Transgender and Statism
Transgender (pronounced /trænz?d??nd?r/, from (Latin) derivatives [trans <L, combination form meaning across, beyond, through] and [gender <ME <MF gendre, genre <L gener- meaning kind or sort]) is a general term applied to a variety of individuals, behaviors, and groups involving tendencies that diverge from the normative gender role (woman or man) commonly, but not always, assigned at birth, as well as the role traditionally held by society. – Wikipedia
I have considered myself bi-gendered, leaning towards male, since I was three or four years old, when I encouraged the other kids in preschool and kindergarten to think of me as a boy.
I always felt extremely awkward in girls clothes, and in younger photos of me where I was made to wear a dress or skirt, my discomfort is clearly written on my face.
A more feminine aspect to my personality started emerging in my late teens [Represented by the character Emilie] but I have begun to question whether this is a genuine part of me, or just me re-inflicting the “femaleness” my parents tried to shove on me when I didn’t want it. For a short time I began to wear more revealing girl’s clothes such as mini skirts, but I think this was more about sexual attention than actually feeling or wanting to be female.
When my parents got the internet, it wasn’t long at all before I found a wealth of resources and communities dealing with gender-questioning topics, and I soaked up all the information I found like a sponge. I had known about MTF’s [male to female trans] but I was surprised at the sheer number of FTM’s [female to male] there were as well. It helped me to feel more comfortable about myself, so I started floating the topic of transgenderism with my friends who were mostly gay guys/lesbians.
Oooh. Noooo. The gay community is incredibly transphobic, for what reason, i do not know. Floating a trans trial-balloon with one of my [lesbian] partners garnered such responses as ‘unnatural’ and ‘mental illness’. So I started to reject my own thoughts and feelings, thinking that I would have to if I ever wanted successful friendships or relationships.

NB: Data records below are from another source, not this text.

Lemma run_step atoms fuel code n : forall v id, all_unqueued v -> post (fun r => slice_step v r.2) (vm_run atoms fuel code n v id).
Proof.
  induction n as [|n IH]; intros v id Hq; cbn [vm_run]; [done|].
  eapply post_bind; [by apply execute_step|]. intros [r v1] H1. cbn [snd] in H1. assert (all_unqueued v1) as Hq1 by (by eapply unqueued_step).
  assert (forall f, (forall p, same_identity p (f p)) -> post (fun r => slice_step v r.2) (do! v := end_slice v1 id f in Ret (true, v))) as He.
  { intros f Hf. eapply post_bind; [by apply end_step|]. intros v2 H2. by eapply slice_trans. }
  destruct r; try by apply He.
  case_match; [exact H1|]. destruct (processes v1 !! id); [|done]. cbn [read vm_bind]. case_match; [by apply He|].
  eapply post_mono; [by apply IH|]. intros r Hr. by eapply slice_trans.
Qed.

(** ** Every machine there can be *)

(** Pids are handed out in order. *)
Record vm_ok (v : VM) : Prop := {
  vm_sched : sched_ok (processes v) (scheduler v);
  vm_pids : forall u, is_Some (processes v !! u) -> exists k, 0 <= k < pid_counter v /\ u = make_local_pid k
}.

Lemma vm_unqueued v : vm_ok v -> all_unqueued v.
Proof. intros [S _] id p Hp. apply (processes_ok _ _ S id p Hp). Qed.

Lemma vm_slice v v' : vm_ok v -> slice_step v v' -> vm_ok v'.
Proof.
  intros [S P] (E1 & E2 & E). split; [rewrite E1; by eapply evolves_ok|]. rewrite E2. intros u Hu. apply P.
  by eapply evolves_some.
Qed.

Lemma slice_refl v : slice_step v v.
Proof. split_and!; [done | done | apply evolves_refl]. Qed.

Then while browsing around through youtube I somehow found the channel of the wife of a transman [I don't think I was even looking for transgender videos] Mytransman. The channel exists to document her own mental transition while her husband physically transitions to male. I was so surprised that she not only stayed with him when he came out 8 years into their relationship [they previously identified as a lesbian couple], but went above and beyond and opened a store to sell transman products.That’s LOVE, I thought. It gave me the courage to start exploring my identity again and to start talking about it with my friends.
That’s my story. Now let’s talk about the rest of the community. What I really want to accomplish by talking about this is not just my own personal self-edification but that of others as well. Not only is the gay community surprisingly transphobic as I mentioned before, but things are even worse for us outside of it. It is estimated that every 3 days a transperson is murdered because of their identity, and these will go largely unprosecuted by police. Many refuse to seek medical care or are REFUSED medical care because of discrimination. Discrimination in the work place means that may are forced to prostitute themselves to earn a living.
How can we stop this? Well for years activist groups have beaten their heads against the brick wall that is the State in order to end this discrimination and enact “hate crime” laws that are ~supposed~ to grant transpeople protection. Enough progress is made to keep people clinging to this idea, but not enough to actually do anything of serious worth. Also, as we were all taught in our childhoods, violence does not solve violence.
If we really want to get anywhere, we have to give this idea up and find alternatives. If you think there are no alternatives to the State, create your own. The internet has already succeeded in bringing together people who may never have met otherwise and in making the community far more visible. Talk about it, write about it, draw about it, sing about it, dance about it. DO SOMETHING, don’t wait another four years and another four years and ANOTHER four years for someone who MIGHT do something.